Because of the careful wording I was immediately suspicious there must be a trick to this but he hooked me with the thought of having my own car, a very important thing for a teenage boy. The game was afoot.

It was obvious that I would at least have to know what kind of butterfly it was and that was the focus of my initial research. The Encyclopedia Britannica (we had no computers back then) had pictures of butterflies but none that matched the wing markings in the black and white picture. A trip to the public library and questioning my science teacher yielded no immediate results but my teacher suggested I might want to take the picture and show it to one of the biology professors at the local college. A phone call and a bus ride later, Bingo! I quickly explained my dad’s game and the professor provided me a ton of information about the butterfly. I now knew the genus, species, the Latin name, the color, its habitat, life cycle…..I had detail out the wahzoo.

My dad had been gently taunting me all week by asking if we should be planning to go to the car dealership that weekend. Knowing the game would not be this easy I decided to present him with the information I had compiled just to see what direction it was going to take me. My dad made a big deal out the first presentation. He called my sister and mother into the room and announced that I had some important information to share.
When I finished spewing out my list of facts about the butterfly even I was disappointed that after all that work it took me less than two minutes to present everything I knew.

“I’m impressed, son”, he said nodding his head with approval; “it took me nearly a month to get that far when I played the game with my father.” After a bit of a pause, he asked a simple sounding question that ultimately demonstrated the scope of how far this game could go.

“You mentioned that the butterfly is yellow, why is it yellow?"

There were two more formal attempts at a new car that month and after each one dad would always have a simple question about the details I had presented. I quickly discovered that to even begin to answer the “why yellow?” question I would need an understanding of far more than just butterflies. Not only would I have to understand why a butterfly might be yellow, but also why yellow was yellow. Then, of course, there was the leaf. I stopped trying when I realized it was an unwinnable game. In true teenage fashion I used a Dynamo Label Maker to inscribe the picture as “The Great Butterfly Hoax” and hung it back up over my dad’s workbench.
Over the last forty years any reference to “The Great Butterfly Hoax” is still good for a laugh in my family and the picture still hangs over dad’s workbench.

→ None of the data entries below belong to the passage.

Lemma acquired_self n s w : natives w !! n = Some s → w = acquired n (handle s) s (os_state w) (localEndpoint w) w.
Proof. intros Hs. unfold acquired. rewrite <-(with_handle_self n s w) by done. by destruct w. Qed.

Lemma wp_upd_acquired n h h0 s o e w Q :
  Q tt (acquired n h s o e w) → wp (upd_native n (set_handle h)) Q (acquired n h0 s o e w).
Proof.
  intros HQ. eapply wp_upd_native; [apply lookup_insert_eq|]. destruct w. unfold acquired, with_handle in *.
  unfold set_local, set_natives, set_os in *. simpl in *. by rewrite insert_insert_eq.
Qed.

Lemma inv_acquired L n h s o e w : native_inv L w → natives w !! n = Some s → native_inv L (acquired n h s o e w).
Proof. intros Hi Hs. by apply inv_set_local, inv_set_os, inv_handle. Qed.

Lemma acquire_overlapped_wp s h o e l w :
  wp (acquire_overlapped l) (λ _ w', ∃ h' o' e', w' = acquired (socket w) h' s o' e' w) (acquired (socket w) h s o e w).
Proof.
  assert (∀ r h o, wp (mret r) (λ (_ : option Outcome) w', ∃ h' o' e', w' = acquired (socket w) h' s o' e' w) (acquired (socket w) h s o e w)) as Hend
    by (intros r h' o'; apply wp_ret; by eexists _, _, _).
  unfold acquire_overlapped. apply wp_bind, wp_mget, wp_bind, wp_upd_acquired, wp_bind, wp_sys. intros ok o1.
  change (set_os o1 _) with (acquired (socket w) Closed s o1 e w). destruct ok; [|apply Hend].
  apply wp_bind, wp_upd_acquired, wp_bind, wp_sys. intros ok o2. change (set_os o2 _) with (acquired (socket w) Opened s o2 e w).
  destruct ok; [|apply Hend]. apply wp_bind, wp_sys. intros ok o3. change (set_os o3 _) with (acquired (socket w) Opened s o3 e w).
  destruct ok; [|apply Hend]. apply wp_bind, wp_sys. intros b o4. change (set_os o4 _) with (acquired (socket w) Opened s o4 e w).
  destruct b; [|apply Hend]. apply wp_bind, wp_upd_acquired, Hend.
Qed.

My dad is 83 now and I write to him frequently from up here.
There was a snowy day last month when I was feeling kinda’ silly (cabin fever, no doubt) so I wrote him a long spoofy, quasi-intellectual sounding letter titled: “The Bio-Mechanics, Flight Dynamics and Spectral Deviations of the Yellow Butterfly” and asked if he thought I knew enough about the picture to get my new car. At the end of the letter I added a little postscript:
P.S. What question would you have asked me if I had said in that first presentation that it was simply a black and white picture of a leaf and a butterfly?

Eight days later I got his reply. I was expecting a new and equally spoofy, quasi-intellectual sounding “next question” but instead, in the middle of an 8 ½ x 11 inch piece of paper he wrote;

“With regard to the postscript in your last letter, there would have been no questions. You were the darn fool who said the black and white butterfly was yellow; I just wanted to know why.”